An increasing amount of attention is being paid to Facebook, Inc. (NASDAQ: FB)’s dual-class share structure, which now puts complete control in the hands of management. The most recent proxy season highlights the impact of this structure as data collected by the Manhattan Institute reveals that not a single one of the proposals brought by activists was passed.
Facebook management with complete control
In order for any proposal to pass at Facebook, management must approve it because CEO Mark Zuckerberg and other insiders hold 58% of the voting control. The proposals brought to the May 30 annual meeting by shareholder activists include one suggesting that each share have an equal vote, which was brought by Northstar Asset management.
Q2 hedge fund letters, conference, scoops etc
NYC Pension Funds and co-filers brought a proposal calling for an independent board chair. Undisclosed proponents brought proposals about content governance, majority vote standard for director elections and a true diversity board policy, according to the Manhattan Institute.
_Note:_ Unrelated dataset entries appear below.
(** The presence window.  A user the hook touches at [t] is still
    online after a pass of the loop at [now] exactly when
    [now - 60 ≤ t]; the pass never changes when the user was seen. *)
Theorem touch_then_sweep t now g uid (db : store) u :
  NoDup (id <$> db) → hook_user g = Some uid → query_get uid db = Some u →
  ∃ db1 db2 u2,
    before_request t g db = Ok db1
    ∧ find_offline_users now db1 = Ok db2
    ∧ query_get uid db2 = Some u2
    ∧ last_seen_at u2 = t
    ∧ (online u2 = true ↔ now - 60 ≤ t).
Proof.
  intros Hnd Hg Hq.
  pose proof (query_get_Some _ _ _ Hq) as [Hu Hid].
  destruct (touched_row t db u Hnd Hu) as (db1 & Hfl & Hq1 & _ & Hids).
  assert (before_request t g db = Ok db1) as Hb.
  { unfold before_request. unfold hook_user in Hg.
    destruct g as [claims|]; [|done]. simpl in Hg. by rewrite Hg, Hq. }
  assert (last_seen_at (touch t u) = t ∧ online (touch t u) = true)
    as [Hls Hon].
  { unfold touch. case_decide as Heq; [|done].
    split; [apply (f_equal last_seen_at) in Heq|apply (f_equal online) in Heq];
      done. }
  exists db1. eexists. eexists. split; [done|].
  split; [apply find_offline_users_rows; by rewrite Hids|].
  rewrite query_get_fmap_id by (intros r; by case_decide).
  rewrite <- Hid, Hq1. simpl. split; [done|].
  destruct (decide (is_stale now (touch t u))) as [[Hst _]|Hst].
  - rewrite Hls in Hst. simpl. rewrite Hls.
    split; [done|]. split; [done|lia].
  - rewrite Hls, Hon. split; [done|]. split; [intros _|done].
    destruct (decide (now - 60 ≤ t)); [done|]. exfalso. apply Hst.
    split; [rewrite Hls; lia|done].
Qed.

Lemma touch_then_sweep_witness :
  (NoDup (id <$> [mkUser 1 0 900 900 "foo" "h" false])
   ∧ hook_user (Some (claims_of 1)) = Some 1
   ∧ query_get 1 [mkUser 1 0 900 900 "foo" "h" false]
     = Some (mkUser 1 0 900 900 "foo" "h" false)) ∧
  ∃ db1 db2 u2,
    before_request 1000 (Some (claims_of 1))
      [mkUser 1 0 900 900 "foo" "h" false] = Ok db1
    ∧ find_offline_users 1061 db1 = Ok db2
    ∧ query_get 1 db2 = Some u2
    ∧ last_seen_at u2 = 1000
    ∧ (online u2 = true ↔ 1061 - 60 ≤ 1000).
Proof.
  assert (NoDup (id <$> [mkUser 1 0 900 900 "foo" "h" false])) as Hnd
    by (apply (bool_decide_unpack (NoDup _)); vm_compute; exact I).
  assert (hook_user (Some (claims_of 1)) = Some 1) as Hg
    by (vm_compute; reflexivity).
  assert (query_get 1 [mkUser 1 0 900 900 "foo" "h" false]
          = Some (mkUser 1 0 900 900 "foo" "h" false)) as Hq
    by (vm_compute; reflexivity).
  split; [split; [exact Hnd|split; [exact Hg|exact Hq]]|].
  exact (touch_then_sweep 1000 1061 _ 1 _ _ Hnd Hg Hq).
Defined.

(** A second pass of the loop at the same clock reading changes
    nothing: after a pass at [now] no row is left that the pass would
    demote. *)
Theorem find_offline_users_idempotent now (db db' : store) :
  NoDup (id <$> db) → find_offline_users now db = Ok db' →
  find_offline_users now db' = Ok db'
  ∧ ∀ u, u ∈ db' → ¬ is_stale now u.
Proof.
  intros Hnd. rewrite find_offline_users_rows by done. intros [= <-].
  assert (∀ r, ¬ is_stale now
                 (if decide (is_stale now r) then demoted now r else r))
    as Hfresh.
  { intros r. case_decide as Hst; [|done]. by intros [_ ?]. }
  split.
  - rewrite find_offline_users_rows.
    + f_equal. rewrite <- list_fmap_compose. apply list_fmap_ext.
      intros i r _. simpl. by rewrite decide_False.
    + rewrite <- list_fmap_compose.
      erewrite list_fmap_ext; [exact Hnd|]. intros i r _. simpl.
      by case_decide.
  - intros u Hu. apply list_elem_of_fmap in Hu as (r & -> & _). apply Hfresh.
Qed.

Lemma find_offline_users_idempotent_witness :
  (NoDup (id <$> [mkUser 1 0 900 900 "foo" "h" true])
   ∧ find_offline_users 1000 [mkUser 1 0 900 900 "foo" "h" true]
     = Ok [mkUser 1 0 1000 900 "foo" "h" false]) ∧
  find_offline_users 1000 [mkUser 1 0 1000 900 "foo" "h" false]
  = Ok [mkUser 1 0 1000 900 "foo" "h" false].
Proof.
  assert (NoDup (id <$> [mkUser 1 0 900 900 "foo" "h" true])) as Hnd
    by (apply (bool_decide_unpack (NoDup _)); vm_compute; exact I).
  assert (find_offline_users 1000 [mkUser 1 0 900 900 "foo" "h" true]
          = Ok [mkUser 1 0 1000 900 "foo" "h" false]) as Hs
    by (vm_compute; reflexivity).
  split; [split; [exact Hnd|exact Hs]|].
  exact (proj1 (find_offline_users_idempotent 1000 _ _ Hnd Hs)).
Defined.

(** ** What the read endpoints show and do *)

Lemma filter_fmap_same {A} (g : A → A) (P : A → Prop)
    `{!∀ x, Decision (P x)} (l : list A) :
  (∀ x, P (g x) ↔ P x) → filter P (g <$> l) = g <$> filter P l.
Proof.
  intros Hg. induction l as [|x l IH]; [done|].
  rewrite fmap_cons, !filter_cons.
  destruct (decide (P x)) as [Hx|Hx].
  - rewrite decide_True by (by apply Hg). by rewrite fmap_cons, IH.
  - rewrite decide_False by (by rewrite Hg). done.
Qed.

Section MergeSortFmap.

Context {A : Type} (R : relation A) `{!∀ x y, Decision (R x y)}.
Variable g : A → A.
Hypothesis g_mono : ∀ x y, R (g x) (g y) ↔ R x y.

Let stack_fmap (st : list (option (list A))) : list (option (list A)) :=
  (λ o : option (list A), (λ l : list A, g <$> l) <$> o) <$> st.

Lemma list_merge_fmap (l1 l2 : list A) :
  list_merge R (g <$> l1) (g <$> l2) = g <$> list_merge R l1 l2.
Proof.
  revert l2. induction l1 as [|x1 l1 IH1]; intros l2.
  - by rewrite fmap_nil, !list_merge_nil_l.
  - induction l2 as [|x2 l2 IH2].
    + by rewrite fmap_nil, !list_merge_nil_r.
    + rewrite !fmap_cons, !list_merge_cons.
      destruct (decide (R x1 x2)) as [Hx|Hx].
      * rewrite decide_True by (by apply g_mono).
        rewrite fmap_cons. f_equal. apply (IH1 (x2 :: l2)).
      * rewrite decide_False by (by rewrite g_mono).
        rewrite fmap_cons. f_equal. apply IH2.
Qed.

Lemma merge_list_to_stack_fmap (st : list (option (list A))) (l : list A) :
  merge_list_to_stack R (stack_fmap st) (g <$> l)
  = stack_fmap (merge_list_to_stack R st l).
Proof.
  revert l. induction st as [|[l'|] st IH]; intros l; [done| |done].
  unfold stack_fmap. rewrite fmap_cons. cbn [merge_list_to_stack fmap option_fmap option_map].
  rewrite fmap_cons. f_equal. rewrite list_merge_fmap. apply IH.
Qed.

Lemma merge_stack_fmap (st : list (option (list A))) :
  merge_stack R (stack_fmap st) = g <$> merge_stack R st.
Proof.
  induction st as [|[l'|] st IH]; [done| |done].
  unfold stack_fmap. rewrite fmap_cons. cbn [merge_stack fmap option_fmap option_map].
  fold (stack_fmap st). by rewrite IH, list_merge_fmap.
Qed.

Lemma merge_sort_aux_fmap (st : list (option (list A))) (l : list A) :
  merge_sort_aux R (stack_fmap st) (g <$> l) = g <$> merge_sort_aux R st l.
Proof.
  revert st. induction l as [|x l IH]; intros st.
  - apply merge_stack_fmap.
  - rewrite fmap_cons. cbn [merge_sort_aux]. rewrite <- IH. f_equal.
    apply (merge_list_to_stack_fmap st [x]).
Qed.

Lemma merge_sort_fmap (l : list A) :
  merge_sort R (g <$> l) = g <$> merge_sort R l.
Proof. apply (merge_sort_aux_fmap [] l). Qed.

End MergeSortFmap.

Lemma filter_online_rehash f args (db : store) :
  filter_online args (rehash f db) = rehash f (filter_online args db).
Proof.
  unfold filter_online, rehash. destruct (args !! "online") as [v|]; [|done].
  case_decide; [done|]. by apply filter_fmap_same.
Qed.

Lemma filter_updated_since_rehash f args (us : store) :
  filter_updated_since args (rehash f us)
  = match filter_updated_since args us with
    | Ok us' => Ok (rehash f us')
    | Raise e => Raise e
    end.
Proof.
  unfold filter_updated_since, rehash.
  destruct (args !! "updated_since") as [s|]; [|done].
  case_decide; [done|]. destruct (int s) as [v|e]; simpl; [|done].
  f_equal. by apply filter_fmap_same.
Qed.

(** The read endpoints do not show the password hash: replace the
    hashes of the table by any others, and the listing and the lookup
    give the client the same answer. *)
Theorem password_hash_not_exposed tok args uid f (db : store) :
  answer (get_users tok args (rehash f db)) = answer (get_users tok args db)
  ∧ answer (get_user tok uid (rehash f db)) = answer (get_user tok uid db).
Proof.
  assert (∀ l : store, to_dict <$> rehash f l = to_dict <$> l) as Hdict.
  { intros l. unfold rehash. rewrite <- list_fmap_compose.
    by apply list_fmap_ext. }
  split.
  - unfold get_users, token_optional_auth.
    rewrite filter_online_rehash, filter_updated_since_rehash.
    destruct tok; try done;
      destruct (filter_updated_since args (filter_online args db)) as [us|];
      simpl; try done; unfold rehash at 1;
      rewrite (merge_sort_fmap user_le) by done;
      fold (rehash f (merge_sort user_le us)); by rewrite Hdict.
  - unfold get_user, token_optional_auth, get_or_404, rehash.
    rewrite query_get_fmap_id by done.
    destruct tok; try done; by destruct (query_get uid db).
Qed.

(** The read endpoints write nothing: whatever the token and the
    parameters, a listing or a lookup leaves the table as the hook left
    it, and as it was when the hook finds no claims. *)
Theorem read_endpoints_write_nothing now g tok args uid (db : store) :
  (full_dispatch_request now g (get_users tok args) db).2
  = match before_request now g db with Ok db1 => db1 | Raise _ => db end
  ∧ (full_dispatch_request now g (get_user tok uid) db).2
    = match before_request now g db with Ok db1 => db1 | Raise _ => db end
  ∧ (hook_user g = None →
     (full_dispatch_request now g (get_users tok args) db).2 = db
     ∧ (full_dispatch_request now g (get_user tok uid) db).2 = db).
Proof.
  assert (∀ view : store → result (response * store),
            (∀ d r d', view d = Ok (r, d') → d' = d) →
            (full_dispatch_request now g view db).2
            = match before_request now g db with
              | Ok db1 => db1
              | Raise _ => db
              end) as Hread.
  { intros view Hview. unfold full_dispatch_request.
    destruct (before_request now g db) as [db1|]; [|done].
    destruct (view db1) as [[r d']|] eqn:Hv; [|done]. simpl.
    by eapply Hview. }
  split; [|split].
  - apply Hread. intros d r d'. apply get_users_reads.
  - apply Hread. intros d r d'. apply get_user_reads.
  - intros Hg. rewrite !Hread.
    + by rewrite before_request_no_claims.
    + intros d r d'. apply get_user_reads.
    + intros d r d'. apply get_users_reads.
Qed.

(** ** Integers in the query string *)












(** ** The background thread and the listing *)

Lemma only_demoted_refl u : only_demoted u u.
Proof. unfold only_demoted. by auto 10. Qed.

Lemma only_demoted_trans u v w :
  only_demoted u v → only_demoted v w → only_demoted u w.
Proof.
  unfold only_demoted.
  intros (-> & -> & -> & -> & -> & Huv) (-> & -> & -> & -> & -> & Hvw).
  do 5 (split; [done|]).
  destruct Huv as [->|[Hu Hv]]; [done|].
  destruct Hvw as [->|[Hv' _]]; [by right|congruence].
Qed.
James Copland of the Manhattan Institute notes that Facebook isn’t the first tech company to move to a dual-class share structure which preserves voting control for founder and/or management. The purpose of such a structure is to insulate boards and management from shareholder activists and their attempts to change corporate behavior.
Dual-class share structures as a response to regulation
Critics of dual-class share structures say they’re unfriendly shareholders, and Copland said some opponents have even cited empirical evidence to support their claims. However, he sees it differently and comes out in defense of companies with dual-class share structures.
“It’s not a bad idea to have competing ownership models in the market,” he told ValueWalk in an email. “Investors who are worried about dual-class ownership don’t have to buy shares in companies with these ownership structures!”
It seems pretty clear that most investors aren’t very worried about dual-class share structures because a significant number of companies have adopted such ownership structures over the years. Copland thinks this trend represents more than just a desire to keep the voting power of a company in the hands of management.
“To me, the trend toward dual-class ownership is an indictment of current regulations’ overemphasis on shareholder input into public companies’ management prerogatives,” he said. “Many private ventures have resisted public offerings for parallel reasons. SEC rules have empowered shareholder activism, including by actors with limited company stakes — and by proxy advisers, index funds, and public pension funds with little incentive to get corporate governance right. That entrepreneurs with every incentive to maximize their economic returns are trying to insulate themselves from these forces is a strong indicator that the SEC needs to rethink its regulatory regime.”